- _Problem details_
Below is the data. Give it again, complete and exact.

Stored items
┄┄┄┄┄┄
(** * AI-agent-file-sorting: a shallow embedding of the orchestration core

The development follows the Python sources module by module
([utils_fs], [llm_io], [tools], [actions], [agent]).  Python strings are
sequences of Unicode code points; every other Python value that the
modelled code handles comes out of a JSON document.  Code that may raise
returns a [res]; code that talks to the file system or to the model is
written against an explicit interface. *)

From Stdlib Require Import List NArith ZArith Lia Bool String Ascii Reals Lra.
From stdpp Require Import gmap list.
Import ListNotations.

Set Implicit Arguments.
Local Open Scope N_scope.

(** ** Python [str] *)

(** A Python string is a list of code points. *)
Definition pystr : Type := list N.

(** [py "abc"] is the Python literal ["abc"] (each character of the Rocq
    literal is one code point below 256). *)
Definition py (s : string) : pystr :=
  List.map N_of_ascii (list_ascii_of_string s).

Definition pystr_eqb (a b : pystr) : bool := bool_decide (a = b).

Definition is_nil {A} (l : list A) : bool :=
  match l with
  | [] => true
  | _ :: _ => false
  end.

(** [str.isspace] on a single code point (CPython's [_PyUnicode_IsWhitespace]):
    the characters [strip()] removes and the regex class [\s] matches. *)
Definition py_isspace (c : N) : bool :=
  ((9 <=? c) && (c <=? 13)) || ((28 <=? c) && (c <=? 32))
  || (c =? 133) || (c =? 160) || (c =? 5760)
  || ((8192 <=? c) && (c <=? 8202))
  || (c =? 8232) || (c =? 8233) || (c =? 8239) || (c =? 8287) || (c =? 12288).

Definition is_ascii (c : N) : bool := c <? 128.

Definition ascii_alnum (c : N) : bool :=
  ((48 <=? c) && (c <=? 57)) || ((65 <=? c) && (c <=? 90))
  || ((97 <=? c) && (c <=? 122)).

Definition ascii_lower (c : N) : N :=
  if (65 <=? c) && (c <=? 90) then c + 32 else c.

(** The parts of the Unicode database that the interpreter consults and that
    have no closed form: alphanumeric class, full case folding and lower
    case of non-ASCII code points, and the normalization form used for paths
    ([unicodedata.normalize(MAC_NORM, _)]). *)
Class UnicodeData := {
  uni_isalnum : N -> bool;
  uni_casefold : N -> pystr;
  uni_lower : N -> pystr;
  uni_normalize : pystr -> pystr
}.

(** The transliteration table of the [unidecode] package for non-ASCII code
    points. *)
Class Unidecode := {
  unidecode_table : N -> pystr
}.

Section PyStr.
  Context `{UnicodeData}.
(** [ToString], as [String(v)] and template literals apply it. *)
Definition toString (v : value) : jsstring :=
  match v with
  | VUndefined => lit "undefined"
  | VNull => lit "null"
  | VBool true => lit "true"
  | VBool false => lit "false"
  | VNum n => lit (pretty n)
  | VStr s => s
  | VArr l => join (lit ",") l
  end.

(** [a || b] and [a && b] on values. *)
Definition or_else (a b : value) : value := if truthy a then a else b.
Definition and_then (a b : value) : value := if truthy a then b else a.

(** A parsed JSON object: own properties by key. *)
Definition get (o : gmap string value) (k : string) : value :=
  default VUndefined (o !! k).

(** A property read [obj[key]] on an object literal: an own property,
    or else whatever the literal inherits from [Object.prototype]. *)
Inductive property (A : Type) : Type :=
| Own (a : A)
| Inherited (name : string)
| Absent.
Arguments Own {A} a.
Arguments Inherited {A} name.
Arguments Absent {A}.

Definition objectPrototype : list string :=
  ["constructor"; "__defineGetter__"; "__defineSetter__"; "hasOwnProperty";
   "__lookupGetter__"; "__lookupSetter__"; "isPrototypeOf";
   "propertyIsEnumerable"; "toString"; "valueOf"; "__proto__";
   "toLocaleString"]%string.

Definition lookup {A : Type} (own : list (string * A)) (key : jsstring)
  : property A :=
  match List.find (fun kv => str_eqb (lit (fst kv)) key) own with
  | Some kv => Own (snd kv)
  | None =>
      match List.find (fun n => str_eqb (lit n) key) objectPrototype with
      | Some n => Inherited n
      | None => Absent
      end
  end.

(** [!obj[key]]: own values of the tables below are non-empty strings
    or objects, inherited members are functions or objects. *)
Definition missing {A : Type} (p : property A) : bool :=
  match p with Absent => true | _ => false end.

(** [Object.keys(obj).join(', ')] of an object literal. *)
Definition keys_joined {A : Type} (own : list (string * A)) : jsstring :=
  join (lit ", ") (List.map (fun kv => lit (fst kv)) own).

(** A property read on an object given property by property. *)
Definition prop (o : list (string * value)) (k : string) : value :=
  default VUndefined (snd <$> List.find (fun kv => String.eqb (fst kv) k) o).

(** An exception value: [error.name], [error.message], [error.stack]. *)
Record JsError : Type := mkError {
  err_name : jsstring;
  err_message : jsstring;
  err_stack : jsstring
}.

(** An HTTP response: the status set by [res.status] and the object
    handed to [res.json], properties whose value is [undefined] left out
    as JSON serialisation does; [res.end()] sends no body. *)
Record Response : Type := mkResponse {
  status : Z;
  json_body : list (string * value)
}.

Definition is_defined (kv : string * value) : bool :=
  match snd kv with VUndefined => false | _ => true end.

Definition json (code : Z) (obj : list (string * value)) : Response :=
  {| status := code; json_body := List.filter is_defined obj |}.

Definition field (r : Response) (k : string) : option value :=
  snd <$> List.find (fun kv => String.eqb (fst kv) k) (json_body r).

End JS.

Import JS.

(* ===================================================================== *)
(** * Regular expressions, as far as the validators use them *)
(* ===================================================================== *)

Module Regex.

(** Anchored patterns over code units: character classes,
    concatenation, alternation and repetition. *)
Inductive regex : Type :=
| Never
| Eps
| Class (p : N -> bool)
| Cat (r1 r2 : regex)
| Alt (r1 r2 : regex)
| Star (r : regex).

(** [r{n}] and [r{lo,hi}]. *)
Fixpoint times (n : nat) (r : regex) : regex :=
  match n with
  | O => Eps
  | S n' => Cat r (times n' r)
  end.

Fixpoint upto (n : nat) (r : regex) : regex :=
  match n with
  | O => Eps
  | S n' => Alt Eps (Cat r (upto n' r))
  end.

Definition between (lo hi : nat) (r : regex) : regex :=
  Cat (times lo r) (upto (hi - lo) r).

Definition plus (r : regex) : regex := Cat r (Star r).

(** The [i] flag on a class of Basic Latin members: a code unit
    matches when it or its other-case form is in the class. *)
Definition ignoreCase (p : N -> bool) (c : N) : bool :=
  p c || p (lower_cu c) || p (upper_cu c).

(** The strings a pattern denotes. *)
Inductive lang : regex -> jsstring -> Prop :=
| L_eps : lang Eps []
| L_class p c : p c = true -> lang (Class p) [c]
| L_cat r1 r2 s1 s2 : lang r1 s1 -> lang r2 s2 -> lang (Cat r1 r2) (s1 ++ s2)
| L_alt_l r1 r2 s : lang r1 s -> lang (Alt r1 r2) s
| L_alt_r r1 r2 s : lang r2 s -> lang (Alt r1 r2) s
| L_star_nil r : lang (Star r) []
| L_star_cons r s1 s2 : lang r s1 -> lang (Star r) s2 -> lang (Star r) (s1 ++ s2).

(** Matching by derivatives. *)
Fixpoint nullable (r : regex) : bool :=
  match r with
  | Never => false
  | Eps => true
  | Class _ => false
  | Cat r1 r2 => nullable r1 && nullable r2
  | Alt r1 r2 => nullable r1 || nullable r2
  | Star _ => true
  end.

Fixpoint deriv (c : N) (r : regex) : regex :=
  match r with
  | Never => Never
  | Eps => Never
  | Class p => if p c then Eps else Never
  | Cat r1 r2 =>
      if nullable r1 then Alt (Cat (deriv c r1) r2) (deriv c r2)
      else Cat (deriv c r1) r2
  | Alt r1 r2 => Alt (deriv c r1) (deriv c r2)
  | Star r1 => Cat (deriv c r1) (Star r1)
  end.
┄┄┄┄┄┄
- _Solution_
(** * AI-agent-file-sorting: a shallow embedding of the orchestration core

The development follows the Python sources module by module
([utils_fs], [llm_io], [tools], [actions], [agent]).  Python strings are
sequences of Unicode code points; every other Python value that the
modelled code handles comes out of a JSON document.  Code that may raise
returns a [res]; code that talks to the file system or to the model is
written against an explicit interface. *)

From Stdlib Require Import List NArith ZArith Lia Bool String Ascii Reals Lra.
From stdpp Require Import gmap list.
Import ListNotations.

Set Implicit Arguments.
Local Open Scope N_scope.

(** ** Python [str] *)

(** A Python string is a list of code points. *)
Definition pystr : Type := list N.

(** [py "abc"] is the Python literal ["abc"] (each character of the Rocq
    literal is one code point below 256). *)
Definition py (s : string) : pystr :=
  List.map N_of_ascii (list_ascii_of_string s).

Definition pystr_eqb (a b : pystr) : bool := bool_decide (a = b).

Definition is_nil {A} (l : list A) : bool :=
  match l with
  | [] => true
  | _ :: _ => false
  end.

(** [str.isspace] on a single code point (CPython's [_PyUnicode_IsWhitespace]):
    the characters [strip()] removes and the regex class [\s] matches. *)
Definition py_isspace (c : N) : bool :=
  ((9 <=? c) && (c <=? 13)) || ((28 <=? c) && (c <=? 32))
  || (c =? 133) || (c =? 160) || (c =? 5760)
  || ((8192 <=? c) && (c <=? 8202))
  || (c =? 8232) || (c =? 8233) || (c =? 8239) || (c =? 8287) || (c =? 12288).

Definition is_ascii (c : N) : bool := c <? 128.

Definition ascii_alnum (c : N) : bool :=
  ((48 <=? c) && (c <=? 57)) || ((65 <=? c) && (c <=? 90))
  || ((97 <=? c) && (c <=? 122)).

Definition ascii_lower (c : N) : N :=
  if (65 <=? c) && (c <=? 90) then c + 32 else c.

(** The parts of the Unicode database that the interpreter consults and that
    have no closed form: alphanumeric class, full case folding and lower
    case of non-ASCII code points, and the normalization form used for paths
    ([unicodedata.normalize(MAC_NORM, _)]). *)
Class UnicodeData := {
  uni_isalnum : N -> bool;
  uni_casefold : N -> pystr;
  uni_lower : N -> pystr;
  uni_normalize : pystr -> pystr
}.

(** The transliteration table of the [unidecode] package for non-ASCII code
    points. *)
Class Unidecode := {
  unidecode_table : N -> pystr
}.

Section PyStr.
  Context `{UnicodeData}.
(** [ToString], as [String(v)] and template literals apply it. *)
Definition toString (v : value) : jsstring :=
  match v with
  | VUndefined => lit "undefined"
  | VNull => lit "null"
  | VBool true => lit "true"
  | VBool false => lit "false"
  | VNum n => lit (pretty n)
  | VStr s => s
  | VArr l => join (lit ",") l
  end.

(** [a || b] and [a && b] on values. *)
Definition or_else (a b : value) : value := if truthy a then a else b.
Definition and_then (a b : value) : value := if truthy a then b else a.

(** A parsed JSON object: own properties by key. *)
Definition get (o : gmap string value) (k : string) : value :=
  default VUndefined (o !! k).

(** A property read [obj[key]] on an object literal: an own property,
    or else whatever the literal inherits from [Object.prototype]. *)
Inductive property (A : Type) : Type :=
| Own (a : A)
| Inherited (name : string)
| Absent.
Arguments Own {A} a.
Arguments Inherited {A} name.
Arguments Absent {A}.

Definition objectPrototype : list string :=
  ["constructor"; "__defineGetter__"; "__defineSetter__"; "hasOwnProperty";
   "__lookupGetter__"; "__lookupSetter__"; "isPrototypeOf";
   "propertyIsEnumerable"; "toString"; "valueOf"; "__proto__";
   "toLocaleString"]%string.

Definition lookup {A : Type} (own : list (string * A)) (key : jsstring)
  : property A :=
  match List.find (fun kv => str_eqb (lit (fst kv)) key) own with
  | Some kv => Own (snd kv)
  | None =>
      match List.find (fun n => str_eqb (lit n) key) objectPrototype with
      | Some n => Inherited n
      | None => Absent
      end
  end.

(** [!obj[key]]: own values of the tables below are non-empty strings
    or objects, inherited members are functions or objects. *)
Definition missing {A : Type} (p : property A) : bool :=
  match p with Absent => true | _ => false end.

(** [Object.keys(obj).join(', ')] of an object literal. *)
Definition keys_joined {A : Type} (own : list (string * A)) : jsstring :=
  join (lit ", ") (List.map (fun kv => lit (fst kv)) own).

(** A property read on an object given property by property. *)
Definition prop (o : list (string * value)) (k : string) : value :=
  default VUndefined (snd <$> List.find (fun kv => String.eqb (fst kv) k) o).

(** An exception value: [error.name], [error.message], [error.stack]. *)
Record JsError : Type := mkError {
  err_name : jsstring;
  err_message : jsstring;
  err_stack : jsstring
}.

(** An HTTP response: the status set by [res.status] and the object
    handed to [res.json], properties whose value is [undefined] left out
    as JSON serialisation does; [res.end()] sends no body. *)
Record Response : Type := mkResponse {
  status : Z;
  json_body : list (string * value)
}.

Definition is_defined (kv : string * value) : bool :=
  match snd kv with VUndefined => false | _ => true end.

Definition json (code : Z) (obj : list (string * value)) : Response :=
  {| status := code; json_body := List.filter is_defined obj |}.

Definition field (r : Response) (k : string) : option value :=
  snd <$> List.find (fun kv => String.eqb (fst kv) k) (json_body r).

End JS.

Import JS.

(* ===================================================================== *)
(** * Regular expressions, as far as the validators use them *)
(* ===================================================================== *)

Module Regex.

(** Anchored patterns over code units: character classes,
    concatenation, alternation and repetition. *)
Inductive regex : Type :=
| Never
| Eps
| Class (p : N -> bool)
| Cat (r1 r2 : regex)
| Alt (r1 r2 : regex)
| Star (r : regex).

(** [r{n}] and [r{lo,hi}]. *)
Fixpoint times (n : nat) (r : regex) : regex :=
  match n with
  | O => Eps
  | S n' => Cat r (times n' r)
  end.

Fixpoint upto (n : nat) (r : regex) : regex :=
  match n with
  | O => Eps
  | S n' => Alt Eps (Cat r (upto n' r))
  end.

Definition between (lo hi : nat) (r : regex) : regex :=
  Cat (times lo r) (upto (hi - lo) r).

Definition plus (r : regex) : regex := Cat r (Star r).

(** The [i] flag on a class of Basic Latin members: a code unit
    matches when it or its other-case form is in the class. *)
Definition ignoreCase (p : N -> bool) (c : N) : bool :=
  p c || p (lower_cu c) || p (upper_cu c).

(** The strings a pattern denotes. *)
Inductive lang : regex -> jsstring -> Prop :=
| L_eps : lang Eps []
| L_class p c : p c = true -> lang (Class p) [c]
| L_cat r1 r2 s1 s2 : lang r1 s1 -> lang r2 s2 -> lang (Cat r1 r2) (s1 ++ s2)
| L_alt_l r1 r2 s : lang r1 s -> lang (Alt r1 r2) s
| L_alt_r r1 r2 s : lang r2 s -> lang (Alt r1 r2) s
| L_star_nil r : lang (Star r) []
| L_star_cons r s1 s2 : lang r s1 -> lang (Star r) s2 -> lang (Star r) (s1 ++ s2).

(** Matching by derivatives. *)
Fixpoint nullable (r : regex) : bool :=
  match r with
  | Never => false
  | Eps => true
  | Class _ => false
  | Cat r1 r2 => nullable r1 && nullable r2
  | Alt r1 r2 => nullable r1 || nullable r2
  | Star _ => true
  end.

Fixpoint deriv (c : N) (r : regex) : regex :=
  match r with
  | Never => Never
  | Eps => Never
  | Class p => if p c then Eps else Never
  | Cat r1 r2 =>
      if nullable r1 then Alt (Cat (deriv c r1) r2) (deriv c r2)
      else Cat (deriv c r1) r2
  | Alt r1 r2 => Alt (deriv c r1) (deriv c r2)
  | Star r1 => Cat (deriv c r1) (Star r1)
  end.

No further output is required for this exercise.